Music review: Dorothea Röschmann | Russian National Orchestra
Edinburgh International Festival Scotsman review: Dorothea Röschmann/Malcolm Martineau and the Russian National Orchestra/Nikolai Lugansky, reviewed by Sarah Urwin Jones
The Edinburgh Festival might be known for the grand scale musical pyrotechnics that light up the Usher Hall, but the diminutive Queen’s Hall with its morning recital programme is for a number of people what the festival is all about. A lieder recital, a cup of tea and a slice of ginger cake – you couldn’t really get more civilised.
And indeed, if I were to look back on the soon to be departing festival director Sir Jonathan Mills’ tenure, and the highs and lows of his rather hit and miss musical programming, one of the concerts that remains squarely in my mind would be baritone Gerald Finley’s larger-than-life Queens Hall recital of Barber and Ives three years ago.

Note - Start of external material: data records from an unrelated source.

(* ===== verification/Cron.v ===== *)
(** * Cron expressions and intervals

    The time arithmetic of [persistent_scheduler.py]: the five fields of a cron expression, the next minute
    an expression matches in a time zone, and the next run of an interval. A datetime is here its UTC
    instant in microseconds. *)

From Stdlib Require Import Ascii.
From Stdlib Require String.
From S2P Require Import Prelude PyStr PyFloat Json PyTime.

Local Open Scope Z_scope.

(** The time zone database of the system: a zone gives the offset from UTC at an instant. *)
Definition zone : Type := Z → Z.
Class ZoneInfo := zone_info : string → result zone.

Definition _MAX_CRON_SEARCH_MINUTES : Z := 370 * 24 * 60.

Definition ps_fail {A} (code : string) : result A := raise PersistentSchedulerError code.
Definition ps_fail_if (b : bool) (code : string) : result unit := raise_if b PersistentSchedulerError code.

(** ** The language *)

(** [str.isdigit]: the superscripts of Latin-1 count as digits. *)
Definition is_digit_char (c : ascii) : bool := is_digit c || (code c =? 178)%N || (code c =? 179)%N || (code c =? 185)%N.
Definition isdigit (s : string) : bool := negb (is_empty s) && forall_char is_digit_char s.

(** [s.partition(sep)]; [None] when [sep] is not in [s]. *)
Fixpoint partition (sep : ascii) (s : string) : string * option string :=
  match s with
  | EmptyString => ("", None)
  | String c t => if bool_decide (c = sep) then ("", Some t) else prod_map (String c) id (partition sep t)
  end.

Definition is_int_space (c : ascii) : bool := in_range 9 13 c || (code c =? 32)%N || (code c =? 133)%N || (code c =? 160)%N.
Fixpoint skip_int_space (s : string) : string :=
  match s with String c t => if is_int_space c then skip_int_space t else s | EmptyString => "" end.

(** The digits of a literal, single underscores between them left out, and the text after them. *)
Fixpoint scan_digits (underscore : bool) (s : string) : option (string * string) :=
  match s with
  | String c t =>
      if bool_decide (c = "_"%char) then if underscore then None else scan_digits true t
      else if is_digit c then prod_map (String c) id <$> scan_digits false t
      else if underscore then None else Some ("", s)
  | EmptyString => if underscore then None else Some ("", "")
  end.

(** [int(s)]; Python 3.11 refuses more than 4300 digits. *)
Definition int_of_str (s : string) : result Z :=
  let invalid := raise PyValueError ("invalid literal for int() with base 10: " +:+ take_str 200 (repr_str s)) in
  let '(negative, t) := match skip_int_space s with
                        | String "-" t => (true, t) | String "+" t => (false, t) | t => (false, t)
                        end in
  match scan_digits true t with
  | None => invalid
  | Some (ds, rest) =>
      raise_if (4300 <? len ds) PyValueError ("Exceeds the limit (4300 digits) for integer string conversion: value has "
        +:+ str_of_Z (len ds) +:+ " digits; use sys.set_int_max_str_digits() to increase the limit") ;;
      if is_empty (skip_int_space rest) then Ok (if negative : bool then - digits_value ds else digits_value ds) else invalid
  end.

(** [range(start, stop, step)] for a positive step. *)
Definition py_range (start stop step : Z) : list Z :=
  map (λ i, start + step * Z.of_nat i) (seq 0 (Z.to_nat ((stop - start + step - 1) / step))).

(** ** Datetimes *)

Definition minute : Z := 60 * second.

(** [d.astimezone(timezone.utc)] of an aware datetime. *)
Definition to_utc (d : datetime) : result Z :=
  raise_if (negb (in_calendar (instant d))) PyOverflowError "date value out of range" ;; Ok (instant d).

(** [t + timedelta]. *)
Definition add_delta (t delta : Z) : result Z :=
  raise_if (negb (in_calendar (t + delta))) PyOverflowError "date value out of range" ;; Ok (t + delta).

(** [t.astimezone(tz)], the local time. *)
Definition localtime (tz : zone) (t : Z) : result Z := add_delta t (tz t).

Definition _aware_utc (value : datetime) (field : string) : result Z :=
  match dt_offset value with
  | None => ps_fail (upper field +:+ "_MUST_BE_TIMEZONE_AWARE")
  | Some _ => to_utc value
  end.

(** The text of a UTC instant. *)
Definition _iso (t : Z) : string := isoformat {| dt_local := t; dt_offset := Some 0 |}.

Definition _parse_iso (value field : string) : result Z :=
  match fromisoformat value with
  | None => ps_fail ("INVALID_" +:+ upper field)
  | Some parsed => _aware_utc parsed field
  end.

(** ** Cron fields *)

Definition normalize (minimum maximum : Z) (sunday_alias : bool) (number : Z) : result Z :=
  if sunday_alias && (number =? 7) then Ok 0
  else ps_fail_if (negb ((minimum <=? number) && (number <=? maximum))) "CRON_FIELD_OUT_OF_RANGE" ;; Ok number.

(** The text after the slash. *)
Definition cron_step (minimum maximum : Z) (step_text : option string) : result Z :=
  match step_text with
  | None => Ok 1
  | Some text =>
      if isdigit text then
        step ← int_of_str text;
        ps_fail_if (step <? 1) "CRON_STEP_INVALID" ;;
        ps_fail_if (maximum - minimum + 1 <? step) "CRON_STEP_INVALID" ;;
        Ok step
      else ps_fail "CRON_STEP_INVALID"
  end.

(** The values one part of a field adds. *)
Definition cron_part (minimum maximum : Z) (sunday_alias : bool) (raw : string) : result (list Z) :=
  let part := strip raw in
  ps_fail_if (is_empty part) "CRON_FIELD_INVALID" ;;
  let '(base, step_text) := partition "/" part in
  step ← cron_step minimum maximum step_text;
  if bool_decide (base = "*") then mapM (normalize minimum maximum sunday_alias) (py_range minimum (maximum + 1) step)
  else
    match partition "-" base with
    | (lower_text, Some upper_text) =>
        ps_fail_if (negb (isdigit lower_text) || negb (isdigit upper_text)) "CRON_RANGE_INVALID" ;;
        raw_start ← int_of_str lower_text;
        raw_end ← int_of_str upper_text;
        ps_fail_if (raw_end <? raw_start) "CRON_RANGE_INVALID" ;;
        normalize minimum maximum sunday_alias raw_start ;;
        normalize minimum maximum sunday_alias raw_end ;;
        mapM (normalize minimum maximum sunday_alias) (py_range raw_start (raw_end + 1) step)
    | (_, None) =>
        ps_fail_if (bool_decide (step_text ≠ None) || negb (isdigit base)) "CRON_FIELD_INVALID" ;;
        number ← int_of_str base;
        value ← normalize minimum maximum sunday_alias number;
        Ok [value]
    end.

Definition _parse_cron_field (expression : string) (minimum maximum : Z) (sunday_alias : bool) : result (gset Z) :=
  let text := strip expression in
  ps_fail_if (is_empty text) "CRON_FIELD_EMPTY" ;;
  values ← foldM (λ (values : gset Z) part, new ← cron_part minimum maximum sunday_alias part; Ok (values ∪ list_to_set new))
             ∅ (split_on "," text);
  ps_fail_if (bool_decide (values = ∅)) "CRON_FIELD_EMPTY" ;;
  Ok values.

(** ** Cron expressions *)

Record _CronMatcher := {
  cm_expression : string;
  cm_minutes : gset Z;
  cm_hours : gset Z;
  cm_days : gset Z;
  cm_months : gset Z;
  cm_weekdays : gset Z;
  cm_day_any : bool;
  cm_weekday_any : bool
}.

Definition CronMatcher_parse (expression : string) : result _CronMatcher :=
  let canonical := join " " (split_ws (strip expression)) in
  let fields := if is_empty canonical then [] else split_on " " canonical in
  match fields with
  | [minute; hour; day; month; weekday] =>
      minutes ← _parse_cron_field minute 0 59 false;
      hours ← _parse_cron_field hour 0 23 false;
      days ← _parse_cron_field day 1 31 false;
      months ← _parse_cron_field month 1 12 false;
      weekdays ← _parse_cron_field weekday 0 6 true;
      Ok {| cm_expression := canonical; cm_minutes := minutes; cm_hours := hours; cm_days := days; cm_months := months;
            cm_weekdays := weekdays; cm_day_any := bool_decide (day = "*"); cm_weekday_any := bool_decide (weekday = "*") |}
  | _ => ps_fail "CRON_EXPRESSION_REQUIRES_FIVE_FIELDS"
  end.

Definition CronMatcher_matches (m : _CronMatcher) (local : Z) : bool :=
  let n := local / day + 1 in
  let '(_, local_month, local_day) := ord2ymd n in
  let cron_weekday := ((n + 6) mod 7 + 1) mod 7 in
  let day_match := bool_decide (local_day ∈ cm_days m) in
  let weekday_match := bool_decide (cron_weekday ∈ cm_weekdays m) in
  let calendar_day_match :=
    if cm_day_any m && cm_weekday_any m then true
    else if cm_day_any m then weekday_match
    else if cm_weekday_any m then day_match
    else day_match || weekday_match in
  bool_decide (local / minute mod 60 ∈ cm_minutes m)
  && bool_decide (local mod day / (60 * minute) ∈ cm_hours m)
  && bool_decide (local_month ∈ cm_months m)
  && calendar_day_match.

(** ** The next run *)

Section Next.
Context {ZI : ZoneInfo}.

(** The key of the zone and the zone. *)
Definition _timezone (value : string) : result (string * zone) :=
  let text := strip value in
  ps_fail_if (is_empty text || (128 <? len text)) "SCHEDULE_TIMEZONE_INVALID" ;;
  tz ← reraise (zone_info text) (is_class ZoneInfoNotFoundError) PersistentSchedulerError "SCHEDULE_TIMEZONE_INVALID";
  Ok (text, tz).

(** The rounds of the loop that are left, from [cursor] on. *)
Fixpoint cron_search (rounds : nat) (matcher : _CronMatcher) (tz : zone) (cursor : Z) : result Z :=
  match rounds with
  | O => ps_fail "CRON_NEXT_RUN_OUTSIDE_SEARCH_HORIZON"
  | S rounds =>
      local ← localtime tz cursor;
      if CronMatcher_matches matcher local then Ok cursor
      else next ← add_delta cursor minute; cron_search rounds matcher tz next
  end.

Definition _next_cron (expression tz_name : string) (after : Z) : result Z :=
  matcher ← CronMatcher_parse expression;
  '(_, tz) ← _timezone tz_name;
  cursor ← add_delta (after - after mod minute) minute;
  cron_search (Z.to_nat _MAX_CRON_SEARCH_MINUTES) matcher tz cursor.
End Next.

(** [timedelta.total_seconds()] of a duration of [us] microseconds, which is not negative, as a float
    [m / 2 ^ k]: the true division by [10 ** 6] rounds to 53 bits, ties to even. *)
Definition total_seconds (us : Z) : Z * Z :=
  let e := Z.log2 (us * 2 ^ 20 / second) - 20 in
  let k := 52 - e in
  let n := us * 2 ^ k in
  let q := n / second in
  let r := 2 * (n mod second) in
  ((if (r <? second) || ((r =? second) && Z.even q) then q else q + 1), k).

(** [int(elapsed // interval)]: the remainder of the float division is exact, and so is the floor. *)
Definition floor_quotient (elapsed : Z * Z) (interval : Z) : Z := elapsed.1 / (2 ^ elapsed.2 * interval).

Definition _next_interval (interval_seconds scheduled current : Z) : result Z :=
  if current <? scheduled then Ok scheduled
  else
    let jumps := floor_quotient (total_seconds (current - scheduled)) interval_seconds + 1 in
    add_delta scheduled (jumps * interval_seconds * second).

In that vein, when I look back beyond Mills and reach into the pool of memorable musical moments provided by his predecessor, Sir Brian McMaster, I pull out the festival debut, in 2001, of a young Dorothea Röschmann, whose flexible soprano, smoky timbre and brilliant, subtle characterisation had me transfixed.
Röschmann was back in Edinburgh last Monday in the Queen’s Hall with a darkly sonorous recital of Schumann, Wolf and Berg, accompanied by Edinburgh’s own keyboard genius, Malcolm Martineau. Röschmann’s voice has changed in the ten or so years since we first heard her here, the timbre darker, some of the lightness gone and an occasional harshness at full tilt, but the gorgeous clarity and characteristic power is still there.

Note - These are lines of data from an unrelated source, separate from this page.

(** ** Fields *)

(** What a part of a field says: its numbers [lo], [lo + step], ... up to [hi]. *)
Inductive part_denotes (minimum maximum : Z) (part : string) : Z → Z → Z → Prop :=
  | denotes_any step_text step : partition "/" part = ("*", step_text) → cron_step minimum maximum step_text = Ok step →
      part_denotes minimum maximum part minimum maximum step
  | denotes_range base step_text step from_text to_text lo hi : partition "/" part = (base, step_text) → base ≠ "*" →
      cron_step minimum maximum step_text = Ok step → partition "-" base = (from_text, Some to_text) →
      int_of_str from_text = Ok lo → int_of_str to_text = Ok hi → lo ≤ hi →
      part_denotes minimum maximum part lo hi step
  | denotes_one text lo : partition "/" part = (text, None) → text ≠ "*" → partition "-" text = (text, None) → int_of_str text = Ok lo →
      part_denotes minimum maximum part lo lo 1.

(** Sunday is 0, and 7 where it has the alias. *)
Definition admits (minimum maximum : Z) (sunday_alias : bool) (expression : string) (value : Z) : Prop :=
  ∃ raw lo hi step number, raw ∈ split_on "," (strip expression) ∧ part_denotes minimum maximum (strip raw) lo hi step
  ∧ lo ≤ number ≤ hi ∧ (number - lo) mod step = 0 ∧ value = (if sunday_alias && (number =? 7) then 0 else number).

Lemma cron_step_pos lo hi t step : cron_step lo hi t = Ok step → 1 ≤ step.
Proof.
  destruct t as [t|]; cbn [cron_step]; [|intros [= <-]; lia]. destruct (isdigit t); [|done].
  intros H. apply bind_ok_iff in H as (n & _ & H). unfold ps_fail_if in H. rewrite !guard_bind_ok in H.
  destruct H as (H & _ & [= <-]). apply Z.ltb_ge in H. lia.
Qed.

Lemma elem_of_py_range lo hi step v : 1 ≤ step → v ∈ py_range lo (hi + 1) step ↔ lo ≤ v ≤ hi ∧ (v - lo) mod step = 0.
Proof.
  intros Hs. unfold py_range. rewrite list_elem_of_fmap. split.
  - intros (i & -> & Hi%elem_of_seq). replace (lo + step * Z.of_nat i - lo) with (Z.of_nat i * step) by lia.
    rewrite Z.mod_mul by lia. split; [|done]. split; [nia|].
    assert (Z.of_nat i < (hi + 1 - lo + step - 1) / step) as Hl by lia.
    assert (Z.of_nat i + 1 ≤ (hi + 1 - lo + step - 1) / step) as Hl' by lia.
    assert (step * (Z.of_nat i + 1) ≤ hi + 1 - lo + step - 1); [|lia].
    etransitivity; [apply Z.mul_le_mono_nonneg_l; [lia|exact Hl']|]. apply Z.mul_div_le. lia.
  - intros [Hv Hm]. apply Z.mod_divide in Hm as [k Hk]; [|lia]. exists (Z.to_nat k).
    assert (0 ≤ k) by nia. split; [rewrite Z2Nat.id by lia; lia|]. apply elem_of_seq. split; [lia|].
    assert (k < (hi + 1 - lo + step - 1) / step); [|lia].
    enough (k + 1 ≤ (hi + 1 - lo + step - 1) / step) by lia. apply Z.div_le_lower_bound; [lia|]. nia.
Qed.

Lemma mapM_elem {A B} (f : A → result B) l ys : mapM f l = Ok ys → ∀ y, y ∈ ys ↔ ∃ x, x ∈ l ∧ f x = Ok y.
Proof.
  revert ys. induction l as [|x l IH]; cbn [mapM]; intros ys H y; [injection H as <-; split; [by intros ?%elem_of_nil|by intros (? & ?%elem_of_nil & _)]|].
  apply bind_ok_iff in H as (z & Hz & H). apply bind_ok_iff in H as (zs & Hzs & [= <-]).
  rewrite elem_of_cons, (IH _ Hzs). split.
  - intros [->|(x' & Hx & Hf)]; [exists x; split; [by left|done]|exists x'; split; [by right|done]].
  - intros (x' & [->|Hx]%elem_of_cons & Hf); [left; congruence|right; by exists x'].
Qed.

Lemma normalize_ok lo hi b n v : normalize lo hi b n = Ok v ↔
  v = (if b && (n =? 7) then 0 else n) ∧ (b && (n =? 7) = true ∨ lo ≤ n ≤ hi).
Proof.
  unfold normalize, ps_fail_if. destruct (b && (n =? 7)); [naive_solver|].
  rewrite guard_bind_ok, negb_false_iff, andb_true_iff, !Z.leb_le. naive_solver.
Qed.

Lemma partition_no_sep sep s a : partition sep s = (a, None) → a = s.
Proof.
  revert a. induction s as [|c s IH]; cbn [partition]; intros a; [by intros [= <-]|]. case_bool_decide; [done|].
  destruct (partition sep s) as [x y]. cbn. intros [= <- ->]. by rewrite (IH x).
Qed.

Lemma normal_range lo hi b l h step vs : 1 ≤ step → mapM (normalize lo hi b) (py_range l (h + 1) step) = Ok vs →
  ∀ v, v ∈ vs ↔ ∃ n, l ≤ n ≤ h ∧ (n - l) mod step = 0 ∧ v = (if b && (n =? 7) then 0 else n).
Proof.
  intros Hs Hvs v. rewrite (mapM_elem _ _ _ Hvs). split.
  - intros (n & Hn%elem_of_py_range & [-> _]%normalize_ok); [|done]. exists n. naive_solver.
  - intros (n & Hn & Hm & ->). exists n. assert (n ∈ py_range l (h + 1) step) as Hin by by apply elem_of_py_range.
    split; [done|].
    clear Hn Hm. revert vs Hvs n Hin. induction (py_range l (h + 1) step) as [|x xs IH]; intros vs Hvs n Hin; [by apply elem_of_nil in Hin|].
    cbn [mapM] in Hvs. apply bind_ok_iff in Hvs as (y & Hy & Hvs). apply bind_ok_iff in Hvs as (ys & Hys & _).
    apply elem_of_cons in Hin as [->|Hin]; [|by eapply IH]. rewrite Hy. by apply normalize_ok in Hy as [-> _].
Qed.

Lemma part_denotes_unique lo hi part l h step l' h' step' :
  part_denotes lo hi part l h step → part_denotes lo hi part l' h' step' → l = l' ∧ h = h' ∧ step = step'.
Proof.
  intros [] []; repeat match goal with H : ?a = _, H' : ?a = _ |- _ => rewrite H in H'; injection H' as; subst end; try done; lia.
Qed.

(** The values of a part are the ones it denotes. *)
Lemma cron_part_denotes lo hi b raw values : cron_part lo hi b raw = Ok values → ∃ l h step,
  part_denotes lo hi (strip raw) l h step ∧ ∀ v, v ∈ values ↔
    ∃ n, l ≤ n ≤ h ∧ (n - l) mod step = 0 ∧ v = (if b && (n =? 7) then 0 else n).
Proof.
  unfold cron_part, ps_fail_if. intros H. apply guard_bind_ok in H as [_ H].
  destruct (partition "/" (strip raw)) as [base st] eqn:Ep. apply bind_ok_iff in H as (step & Hst & H).
  pose proof (cron_step_pos _ _ _ _ Hst) as Hs. case_bool_decide as Hb.
  - subst base. exists lo, hi, step. split; [by eapply denotes_any|]. by eapply normal_range.
  - destruct (partition "-" base) as [from_text [to_text|]] eqn:Eb.
    + apply guard_bind_ok in H as [_ H]. apply bind_ok_iff in H as (l & Hl & H). apply bind_ok_iff in H as (h & Hh & H).
      apply guard_bind_ok in H as [Hlh H]. apply Z.ltb_ge in Hlh.
      apply bind_ok_iff in H as (? & _ & H). apply bind_ok_iff in H as (? & _ & H).
      exists l, h, step. split; [by eapply denotes_range|]. by eapply normal_range.
    + apply guard_bind_ok in H as [Hg H]. apply orb_false_iff in Hg as [Hst' _]. apply bool_decide_eq_false, dec_stable in Hst'. subst st.
      injection Hst as <-. apply bind_ok_iff in H as (n & Hn & H). apply bind_ok_iff in H as (v & Hv & [= <-]).
      pose proof (partition_no_sep _ _ _ Eb) as ->.
      exists n, n, 1. split; [by eapply denotes_one|]. intros w. rewrite list_elem_of_singleton. apply normalize_ok in Hv as [-> _].
      split; [intros ->; exists n; split; [lia|]; split; [apply Z.mod_1_r|done]|]. intros (n' & Hn' & _ & ->). by replace n' with n by lia.
Qed.

Lemma cron_part_range lo hi b raw values : lo ≤ 0 ∨ b = false → cron_part lo hi b raw = Ok values → 0 ≤ hi → Forall (λ v, lo ≤ v ≤ hi) values.
Proof.
  intros Hlo H Hhi. apply Forall_elem. intros v Hv.
  assert (∀ n v, normalize lo hi b n = Ok v → lo ≤ v ≤ hi) as Hn.
  { intros n w [-> Hw]%normalize_ok. destruct (b && (n =? 7)) eqn:E; [|naive_solver].
    apply andb_true_iff in E as [-> _]. destruct Hlo; [lia|done]. }
  unfold cron_part, ps_fail_if in H. apply guard_bind_ok in H as [_ H].
  destruct (partition "/" (strip raw)) as [base st]. apply bind_ok_iff in H as (step & _ & H). case_bool_decide.
  - apply (mapM_elem _ _ _ H) in Hv as (n & _ & Hv). by eapply Hn.
  - destruct (partition "-" base) as [from_text [to_text|]].
    + apply guard_bind_ok in H as [_ H]. do 2 apply bind_ok_iff in H as (? & _ & H).
      apply guard_bind_ok in H as [_ H]. do 2 apply bind_ok_iff in H as (? & _ & H).
      apply (mapM_elem _ _ _ H) in Hv as (n & _ & Hv). by eapply Hn.
    + apply guard_bind_ok in H as [_ H]. apply bind_ok_iff in H as (n & _ & H). apply bind_ok_iff in H as (w & Hw & [= <-]).
      apply list_elem_of_singleton in Hv as ->. by eapply Hn.
Qed.

Lemma foldM_union {A} (f : A → result (list Z)) l : ∀ (s s' : gset Z),
  foldM (λ s x, new ← f x; Ok (s ∪ list_to_set new)) s l = Ok s' →
  (∀ x, x ∈ l → ∃ new, f x = Ok new) ∧ ∀ v, v ∈ s' ↔ v ∈ s ∨ ∃ x new, x ∈ l ∧ f x = Ok new ∧ v ∈ new.
Proof.
  induction l as [|x l IH]; cbn [foldM]; intros s s' H.
  - injection H as <-. split; [by intros x ?%elem_of_nil|]. intros v. split; [by left|]. intros [?|(? & ? & ?%elem_of_nil & _)]; done.
  - apply bind_ok_iff in H as (t & Ht & H). apply bind_ok_iff in Ht as (new & Hnew & [= <-]).
    destruct (IH _ _ H) as [Hall Hel]. split.
    + intros y [->|Hy]%elem_of_cons; [by exists new|by apply Hall].
    + intros v. rewrite Hel, elem_of_union, elem_of_list_to_set. split.
      * intros [[Hv|Hv]|(y & new' & Hy & Hf & Hv)]; [by left|right; exists x, new|right; exists y, new']; split_and!; try done; [by left|by right].
      * intros [Hv|(y & new' & [->|Hy]%elem_of_cons & Hf & Hv)]; [by left; left| |right; by exists y, new'].
        left. right. congruence.
Qed.

(** The values of a field are exactly the numbers it admits - those of its comma-separated parts, with their
    ranges and steps - and there is one. *)
Theorem cron_field_exact expression lo hi b values : _parse_cron_field expression lo hi b = Ok values →
  values ≠ ∅ ∧ ∀ v, v ∈ values ↔ admits lo hi b expression v.
Proof.
  unfold _parse_cron_field, ps_fail_if. intros H. apply guard_bind_ok in H as [_ H].
  apply bind_ok_iff in H as (vs & Hvs & H). apply guard_bind_ok in H as [Hne [= <-]]. apply bool_decide_eq_false in Hne.
  destruct (foldM_union _ _ _ _ Hvs) as [Hall Hel]. split; [done|]. intros v. rewrite Hel. split.
  - intros [?%elem_of_empty|(raw & new & Hraw & Hnew & Hv)]; [done|].
    destruct (cron_part_denotes _ _ _ _ _ Hnew) as (l & h & step & Hd & Hin). destruct (proj1 (Hin v) Hv) as (n & Hn & Hm & Heq).
    by exists raw, l, h, step, n.
  - intros (raw & l & h & step & n & Hraw & Hd & Hn & Hm & ->). right.
    destruct (Hall raw Hraw) as [new Hnew]. exists raw, new. split; [done|]. split; [done|].
    destruct (cron_part_denotes _ _ _ _ _ Hnew) as (l' & h' & step' & Hd' & Hin).
    destruct (part_denotes_unique _ _ _ _ _ _ _ _ _ Hd Hd') as (<- & <- & <-). apply Hin. by exists n.
Qed.

Example cron_field_exact_witness : ∃ values, _parse_cron_field "5-7, 1" 0 6 true = Ok values
  ∧ values ≠ ∅ ∧ ∀ v, v ∈ values ↔ admits 0 6 true "5-7, 1" v.
Proof. eexists. split; [vm_compute; reflexivity|]. apply (cron_field_exact "5-7, 1" 0 6 true). vm_compute. reflexivity. Defined.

Schumann’s Liederkreis was attentively sung, and once Röschmann had relaxed, the colour came out. Die Stille (Silence) was insightfully sung with the impatience of a young girl; Auf Einer Burg (In A Castle) was a masterclass in mournful, intimate storytelling.

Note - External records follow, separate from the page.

Definition enable (schedule_id : string) (now : option datetime) : ST ScheduleDB PersistentSchedule :=
  schedule_id ← st_lift (_schedule_id schedule_id);
  s ← st_get;
  current ← st_lift (current_time now s);
  schedule_transaction (
    t ← read_tables "scheduled_jobs";
    match st_jobs t !! schedule_id with
    | None => st_lift (raise PyKeyError schedule_id)
    | Some row =>
        s ← st_get;
        current_contract ← st_lift (_contract_digest (sd_store s) (jb_task_id row));
        st_raise_if (negb (bool_decide (current_contract = jb_contract_sha256 row))) PersistentSchedulerError
          "SCHEDULE_TASK_CONTRACT_CHANGED" ;;
        next_run ← st_lift (_next_after_row row current);
        modify_tables (λ t, set_jobs (<[schedule_id := set_enabled true (_iso current) None
          (set_next_run (_iso next_run) (_iso current) row)]> (st_jobs t)) t) ;;
        Schedule_append_event schedule_id "ENABLE" current (JObj [("next_run_at", JStr (_iso next_run))])
    end) ;;
  Scheduler_get schedule_id.

(** ** Claims *)

Definition unresolved_of (schedule_id : string) (c : claim_row) : bool :=
  bool_decide (cw_schedule_id c = schedule_id) && mem_str (cw_status c) _UNRESOLVED_CLAIM_STATUSES.
Definition _has_unresolved_claim (t : ScheduleTables) (schedule_id : string) : bool :=
  existsb (λ p, unresolved_of schedule_id p.2) (map_to_list (st_claims t)).

Definition auto_disable (schedule_id : string) (row : job_row) (current : Z) (reason : string) : ST ScheduleDB unit :=
  modify_tables (λ t, set_jobs (<[schedule_id := set_enabled false (_iso current) (Some reason) row]> (st_jobs t)) t) ;;
  Schedule_append_event schedule_id "AUTO_DISABLE" current (JObj [("reason_code", JStr reason)]) ;;
  mret tt.

Definition claim_identity (schedule_id task_id scheduled_for contract_sha256 : string) : json := JObj [
  ("schedule_id", JStr schedule_id); ("task_id", JStr task_id); ("scheduled_for", JStr scheduled_for);
  ("contract_sha256", JStr contract_sha256)].

(** The primary key and the unique occurrence of a new row of [schedule_claims]. *)
Definition claim_taken (t : ScheduleTables) (claim_id schedule_id scheduled_for : string) : bool :=
  bool_decide (st_claims t !! claim_id ≠ None)
  || existsb (λ p, bool_decide (cw_schedule_id p.2 = schedule_id ∧ cw_scheduled_for p.2 = scheduled_for)) (map_to_list (st_claims t)).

The Wolf too, setting the erotic musings of pastor-poet Eduard Mörike, was darkly done. Again, Röschmann was best in the storytelling of Begegnung (Encounter), with shades of a much lighter side emerging in Liebeslied Eines Mädchens (A Girl’s First Love Song), as Röschmann had fun with the troublesome “eel”.
Berg’s Seven Early Songs concluded, mournful and substantial, yet it was Schubert’s Lied Der Mignon, in encore, that struck to the heart.
Back in the Usher Hall that night, the festival continued its larger scale bombast with the first of two concerts by the Russian National Orchestra. Formed in 1990 by their artistic director Mikhail Pletnev, the RNO are an idiosyncratic band, whose prowess is sometimes marred by messy entries.
No shortage of technical fireworks from their soloist, the Russian pianist Nikolai Lugansky, who had impressed in his Queens Hall recital last week. And yet this two-part concert of Russian masterworks – Rachmaninov’s Second Piano Concerto and Glazunov’s ballet music, The Seasons – never matched its promise.
Lugansky’s hands frequently became a blur of motion in a technically bravura rendition of the piano concerto so many associate with the heightened emotions of the film Brief Encounter. And yet this performance never really gelled, from the occasionally rather stilted relationship between piano and orchestra to the dry interpretation of Lugansky, for all its virtuosic showmanship.
Conductor Pletnev, himself a much-admired pianist, rallied the RNO for The Seasons, played here, rather refreshingly, in its one-act totality, with lush timbres and sweeping melodies. No, it will not count as one of my highlights of Sir Jonathan Mills’ tenure. You would have to rewind a week to Mariss Jansons and the Bavarian Radio Symphony Orchestra for that.